Thursday, November 24, 2011

My Darling Clementine

Perhaps if I didn’t know what Tombstone really looks like, having visited the town in the summer of 2010, and if I hadn’t already watched other movies about the gunfight at the O.K. Corral and Tombstone, My Darling Clementine would have held my interest.  As it was, though, this black and white 1946 film, despite being directed by John Ford and having Henry Fonda in the lead as Wyatt Earp, did not hold my interest.  Sacrilege, I know!

It was hard to differentiate the characters from each other and the plot of My Darling Clementine seemed more like a bunch of scenes strung together than a cohesive film.  Cathy Downs plays Clementine Carter, a lady from the East in love with Dr.

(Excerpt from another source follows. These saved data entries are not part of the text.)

(** ** One lock for every method *)

Lemma run_lockfree {A : Type} (p : prog A) (s : Service) :
  lockfree p ->
  run p s = Some (fst (exec p (graph s)),
                  {| graph := snd (exec p (graph s)); locked := locked s |}).
Proof.
  revert s. induction p as [a|k IH|k IH|k IH|g k IH]; simpl; intros s Hp.
  - now destruct s.
  - destruct Hp.
  - destruct Hp.
  - now apply IH.
  - now rewrite IH.
Qed.

Lemma run_with_lock {A : Type} (body : prog A) (s : Service) :
  lockfree body -> locked s = false ->
  run (with_lock body) s =
  Some (fst (exec body (graph s)),
        {| graph := snd (exec body (graph s)); locked := false |}).
Proof.
  intros Hb Hl. unfold with_lock. simpl. rewrite Hl, run_bind.
  now rewrite run_lockfree.
Qed.

(** Every method is one [with self._lock:] block around accesses that take
    no lock themselves. *)
Lemma method_shape (o : op) :
  entered o = true ->
  exists body, method o = with_lock body /\ lockfree body.
Proof.
  destruct o as [n attr|u v attr|n]; cbn [entered method];
    [unfold add_node | unfold add_edge |]; intros H; try rewrite H.
  - eexists. split; [reflexivity|].
    now destruct (binds ["self"; "node_for_adding"] attr).
  - eexists. split; [reflexivity|].
    now destruct (binds ["self"; "u_of_edge"; "v_of_edge"] attr).
  - eexists. split; [reflexivity|]. simpl.
    intros g. now destruct (nx_contains g n).
Qed.

(** A call that does not bind its keywords raises, and that is all. *)
Lemma method_not_entered (o : op) :
  entered o = false -> method o = Ret (Raises TypeError).
Proof.
  destruct o as [n attr|u v attr|n]; cbn [entered method];
    [unfold add_node | unfold add_edge |]; intros H;
    [now rewrite H | now rewrite H | discriminate].
Qed.

Lemma bind_release_critical {A : Type} (q : prog A) :
  lockfree q -> in_critical (a <- q ;; Release (Ret a)) = true.
Proof. destruct q; simpl; tauto. Qed.

Lemma serial_snoc s h s1 o a s2 :
  serial s h s1 -> run (method o) s1 = Some (a, s2) ->
  serial s (h ++ [(o, a)]) s2.
Proof.
  induction 1 as [|s o' a' s' l s'' Hrun Hser IH]; intros H; simpl.
  - econstructor; [eassumption | constructor].
  - econstructor; [eassumption | now apply IH].
Qed.

Lemma finished_app o1 o2 l1 l2 :
  length o1 = length l1 ->
  finished (o1 ++ o2) (l1 ++ l2) = (finished o1 l1 ++ finished o2 l2).
Proof.
  revert l1. induction o1 as [|o o1 IH]; intros [|p l1]; simpl;
    try discriminate; [reflexivity|].
  intros [= H]. rewrite (IH _ H). destruct p; try reflexivity.
  now destruct (entered o).
Qed.

Lemma finished_map_Ret ops results :
  length ops = length results ->
  finished ops (map Ret results) =
  filter (fun oa => entered (fst oa)) (combine ops results).
Proof.
  revert results. induction ops as [|o ops IH]; intros [|a results]; simpl;
    try discriminate; [reflexivity|].
  intros [= H]. rewrite IH by assumption. reflexivity.
Qed.

Lemma Permutation_filter_both {A : Type} (f : A -> bool) (l : list A) :
  Permutation (filter f l ++ filter (fun x => negb (f x)) l) l.
Proof.
  induction l as [|x l IH]; simpl; [constructor|].
  destruct (f x); simpl.
  - now constructor.
  - apply Permutation_sym, Permutation_cons_app. now apply Permutation_sym.
Qed.

Lemma serial_app s h1 s1 h2 s2 :
  serial s h1 s1 -> serial s1 h2 s2 -> serial s (h1 ++ h2) s2.
Proof.
  induction 1 as [|s o a s' l s'' Hrun _ IH]; intros H; simpl.
  - assumption.
  - econstructor; [eassumption | now apply IH].
Qed.

Lemma filter_nil_Forall {A : Type} (f : A -> bool) (l : list A) :
  length (filter f l) = 0%nat -> Forall (fun x => f x = false) l.
Proof.
  induction l as [|x l IH]; simpl; [constructor|].
  destruct (f x) eqn:E; simpl; [discriminate|]. auto.
Qed.

Lemma Forall_filter_nil {A : Type} (f : A -> bool) (l : list A) :
  Forall (fun x => f x = false) l -> filter f l = [].
Proof.
  induction 1 as [|x l Hx _ IH]; simpl; [reflexivity|]. now rewrite Hx.
Qed.

Lemma dict_set_set {V : Type} (k : string) (v v' : V) (d : dict V) :
  dict_set k v (dict_set k v' d) = dict_set k v d.
Proof.
  induction d as [|[k0 v0] d IH]; simpl.
  - now rewrite String.eqb_refl.
  - destruct (String.eqb k k0) eqn:E; simpl.
    + now rewrite String.eqb_refl.
    + now rewrite E, IH.
Qed.

(** Statement by statement, [Graph.add_node] does what [nx_add_node] says. *)
Lemma run_add_node_by_statement s n attr :
  locked s = false ->
  run (add_node_by_statement n attr) s = run (add_node n attr) s.
Proof.
  intros Hl. unfold add_node_by_statement, add_node.
  destruct (binds ["self"; "node_id"] attr); [|reflexivity].
  destruct (binds ["self"; "node_for_adding"] attr); [|reflexivity].
  rewrite !run_with_lock_get by assumption.
  unfold nx_add_node. destruct (dict_mem n (_node (graph s))); simpl.
  - reflexivity.
  - unfold update_attrs, set_attrs, set_row, node_attrs; simpl.
    now rewrite dict_get_default_set_same, dict_set_set.
Qed.

Lemma exec_bind {A B : Type} (p : prog A) (f : A -> prog B) (g : Graph) :
  exec (bind p f) g = exec (f (fst (exec p g))) (snd (exec p g)).
Proof.
  revert g. induction p as [a|k IH|k IH|k IH|g' k IH]; intros g; simpl; auto.
Qed.

Lemma lockfree_bind {A B : Type} (p : prog A) (f : A -> prog B) :
  lockfree p -> (forall a, lockfree (f a)) -> lockfree (bind p f).
Proof.
  induction p as [a|k IH|k IH|k IH|g' k IH]; simpl; intros Hp Hf; auto.
Qed.

Lemma create_if_absent_lockfree u : lockfree (create_if_absent u).
Proof.
  simpl. intros g. destruct (dict_mem u (_node g)); simpl; auto.
Qed.

Lemma exec_create_if_absent u g :
  exec (create_if_absent u) g = (tt, ensure_node g u).
Proof.
  unfold ensure_node. simpl. now destruct (dict_mem u (_node g)).
Qed.

(** Storing at [_adj[u][v]] what is there already changes nothing. *)
Lemma set_adj_same g u v dd :
  dict_mem u (_adj g) = true -> dict_get v (adj_of g u) = Some dd ->
  set_adj g u v dd = g.
Proof.
  intros Hu Hv. unfold set_adj. destruct g as [nd ad]; cbn [_node _adj] in *.
  f_equal.
  replace (dict_set v dd (adj_of {| _node := nd; _adj := ad |} u))
    with (adj_of {| _node := nd; _adj := ad |} u)
    by (symmetry; now apply dict_set_get_same).
  apply dict_set_get_same. unfold adj_of, dict_get_default, dict_mem in *.
  cbn [_adj] in *. now destruct (dict_get u ad).
Qed.

Lemma set_adj2_again g u v dd :
  set_adj (set_adj (set_adj (set_adj g u v dd) v u dd) u v dd) v u dd =
  set_adj (set_adj g u v dd) v u dd.
Proof.
  set (g3 := set_adj (set_adj g u v dd) v u dd).
  assert (Hu : dict_mem u (_adj g3) = true).
  { unfold g3; simpl. rewrite !dict_mem_set, String.eqb_refl.
    apply orb_true_r. }
  assert (Hv : dict_mem v (_adj g3) = true).
  { unfold g3; simpl. now rewrite dict_mem_set, String.eqb_refl. }
  assert (Huv : dict_get v (adj_of g3 u) = Some dd).
  { unfold g3. rewrite get_after_set_adj2. unfold same_pair; simpl.
    now rewrite !String.eqb_refl. }
  assert (Hvu : dict_get u (adj_of g3 v) = Some dd).
  { unfold g3. rewrite get_after_set_adj2. unfold same_pair; simpl.
    rewrite !String.eqb_refl. simpl. now rewrite orb_true_r. }
  rewrite (@set_adj_same g3 u v dd Hu Huv). now apply set_adj_same.
Qed.

Lemma add_edge_by_statement_body u v attr :
  binds ["self"; "source"; "target"] attr = true ->
  exists body,
    add_edge_by_statement u v attr = with_lock body /\ lockfree body /\
    forall g,
      exec body g =
      if binds ["self"; "u_of_edge"; "v_of_edge"] attr
      then (Returns PNone, nx_add_edge g u v attr)
      else (Raises TypeError, g).
Proof.
  intros Hb. unfold add_edge_by_statement. rewrite Hb.
  destruct (binds ["self"; "u_of_edge"; "v_of_edge"] attr);
    [|now eexists].
  eexists. split; [reflexivity|]. split.
  - repeat (apply lockfree_bind; [apply create_if_absent_lockfree | intros _]).
    simpl. intros g. destruct (dict_get v (adj_of g u)); simpl; auto.
  - intros g. rewrite !exec_bind, !exec_create_if_absent. cbn [fst snd].
    set (g2 := ensure_node (ensure_node g u) v).
    unfold nx_add_edge. fold g2. unfold dict_get_default. cbn [exec].
    destruct (dict_get v (adj_of g2 u)) as [d|]; cbn [bind exec modify].
    + now rewrite set_adj2_again.
    + reflexivity.
Qed.

Lemma run_add_edge_by_statement s u v attr :
  locked s = false ->
  run (add_edge_by_statement u v attr) s = run (add_edge u v attr) s.
Proof.
  intros Hl. rewrite run_add_edge by assumption. unfold add_edge_accepts.
  destruct (binds ["self"; "source"; "target"] attr) eqn:Hb.
  - destruct (@add_edge_by_statement_body u v attr Hb)
      as (body & -> & Hf & He).
    rewrite run_with_lock by assumption. rewrite He. cbn [andb].
    destruct (binds ["self"; "u_of_edge"; "v_of_edge"] attr); cbn [fst snd];
      [reflexivity | now rewrite Service_eta].
  - unfold add_edge_by_statement. now rewrite Hb.
Qed.

Lemma method_by_statement_shape (o : op) :
  entered o = true ->
  exists body, method_by_statement o = with_lock body /\ lockfree body.
Proof.
  destruct o as [n attr|u v attr|n]; cbn [entered method_by_statement];
    intros H.
  - unfold add_node_by_statement. rewrite H.
    eexists. split; [reflexivity|].
    destruct (binds ["self"; "node_for_adding"] attr); simpl; [|exact I].
    intros g. destruct (dict_mem n (_node g)); simpl; auto.
  - destruct (@add_edge_by_statement_body u v attr H) as (body & Hm & Hb & _).
    now exists body.
  - now apply (method_shape (QueryNode n)).
Qed.

Lemma method_by_statement_not_entered (o : op) :
  entered o = false -> method_by_statement o = Ret (Raises TypeError).
Proof.
  destruct o as [n attr|u v attr|n]; cbn [entered method_by_statement];
    [unfold add_node_by_statement | unfold add_edge_by_statement |];
    intros H; [now rewrite H | now rewrite H | discriminate].
Qed.

Lemma method_by_statement_run (o : op) (s : Service) :
  locked s = false -> run (method_by_statement o) s = run (method o) s.
Proof.
  intros Hl. destruct o; cbn [method_by_statement method].
  - now apply run_add_node_by_statement.
  - now apply run_add_edge_by_statement.
  - reflexivity.
Qed.

Section Pool.
(** The code the threads run for each invocation: the method itself, or the
    method with its call into the library split into atomic accesses in any
    way.  For a call that binds its keywords it is one [with self._lock:]
    block, for one that does not it raises at once; and run alone it does
    what the method does. *)
Variable impl : op -> prog completion.
Hypothesis impl_shape :
  forall o, entered o = true ->
            exists body, impl o = with_lock body /\ lockfree body.
Hypothesis impl_not_entered :
  forall o, entered o = false -> impl o = Ret (Raises TypeError).
Hypothesis impl_run :
  forall o s, locked s = false -> run (impl o) s = run (method o) s.

(** A thread with all of its call to make asks for the lock, or has nothing
    to do. *)
Lemma impl_idle o :
  (entered o = true /\ exists k, impl o = Acquire k) \/
  (entered o = false /\ impl o = Ret (Raises TypeError)).
Proof.
  destruct (entered o) eqn:E.
  - left. split; [reflexivity|].
    destruct (impl_shape o E) as (b & -> & _). now eexists.
  - right. split; [reflexivity | now apply impl_not_entered].
Qed.

(** A thread outside its method is in order whatever the service holds. *)
Lemma thread_ok_frame s_h s s_h' s' o p :
  thread_ok impl s_h s o p -> in_critical p = false -> thread_ok impl s_h' s' o p.
Proof.
  intros [H|[H|(q & _ & Hq & -> & _)]] Hc.
  - now left.
  - right. now left.
  - now rewrite bind_release_critical in Hc.
Qed.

John Holliday; this female character is completely fictional, which substantially decreased my interest in the film.  Nor does she resemble Clementine Hale as played by Sally Field in ASJ; this Clem would never be friends with men such as Heyes and Curry. 

Henry Fonda, whose voice is so distinctive in later movies, was not persuasive as Wyatt Earp.  Victor Mature, as Doc Holliday, exhibits the traits the gunman was so well-known for—the coughing, the quick temper, the card-playing—but throughout the movie I kept comparing his performance to that of Val Kilmer’s in Tombstone.  Instead of Big-Nose Kate, a woman named Chihuahua is Doc’s love interest here. 

Walter Brennan (Silky in The Day They Hanged Kid Curry and Don't Get Mad, Get Even, Gantry in Twenty-one Days to Tenstrike) plays the patriarch of the Clanton Gang but his part was small and with a beard and hat covering much of his face, I wouldn’t have known it was him without looking at the movie’s credits.

In My Darling Clementine, the famous gunfight was set in the middle of the desert around two horse corrals.  The Clantons were based at the O.K. Corral, and the Earps and Holliday used the Wells Fargo Corral as their base.  As for what happened during the actual gunfight, all I will say is that it does not conform to historical events.  I suppose I prefer Westerns, if they are based on historical incidents, to hew more closely to fact than this movie does.

One bonus feature on the DVD is a commentary by Scott Eyman, a biographer of John Ford, and Wyatt Earp III, a descendant of the main character in the film.  The commentary was quite interesting and helped me better appreciate the movie.  The other bonus feature is the theatrical trailer for My Darling Clementine.

Sunday, November 6, 2011

Shoot Out

A cute orphaned kid plus an ex-convict gunfighter do not equal a wonderful movie.  Shoot Out has its moments, mostly because Gregory Peck plays the gunfighter, Clay Lomax (and what was he thinking when he accepted this role?).  This 1971 film, produced by Universal Studios, could have been much better if the villains hadn’t been played as caricatures.

Paul Fix (Clarence the undertaker in Night of the Red Dog) has a small role as a train brakeman who delivers the orphan girl to Lomax.  Jeff Corey (Governor Baxter in The Day the Amnesty Came Through) plays Trooper, a wheelchair-confined ex-soldier saloon keeper who knows where Lomax’s nemesis, Sam Foley, now lives. 

It was Foley, played by James Gregory, who was Lomax’s partner in a bank robbery; Foley shot him in the back and as a result, Lomax spent seven years in prison and is now out for revenge.  Bud Westmore  and Larry Germain were the make-up artist and hairstylist for Shoot Out and did the same for the Pilot.

Foley hires a cowpoke to follow Lomax and most of Shoot Out is about what happens on the trail.  Lomax finds himself caring for the little girl after his attempts to foist her off on the owners of the mercantile, the schoolteacher, and the preacher in a town are unsuccessful.  Perhaps it was the same with Heyes and Curry after they lost their folks and that’s how they ended up at the Valparaiso Home for Waywards. 

There are several encounters—including shoot outs--between Lomax and the bad guys as they all slowly make their way to Gun Hill, where Sam Foley lives.  The final shoot out of the movie is moderately interesting but other than Gregory Peck’s performance, this movie is not worth the 94 minutes it takes to view it.

As I was watching this film, it seemed almost like a mirror image of True Grit: Instead of a young girl hiring an aging marshal to get revenge, Shoot Out has an aging ex-criminal saddled with a little girl who wants revenge.  But then the credits reveal that the producer, director, and screenwriter responsible for True Grit had the same roles in this movie, and it was no longer such a coincidence.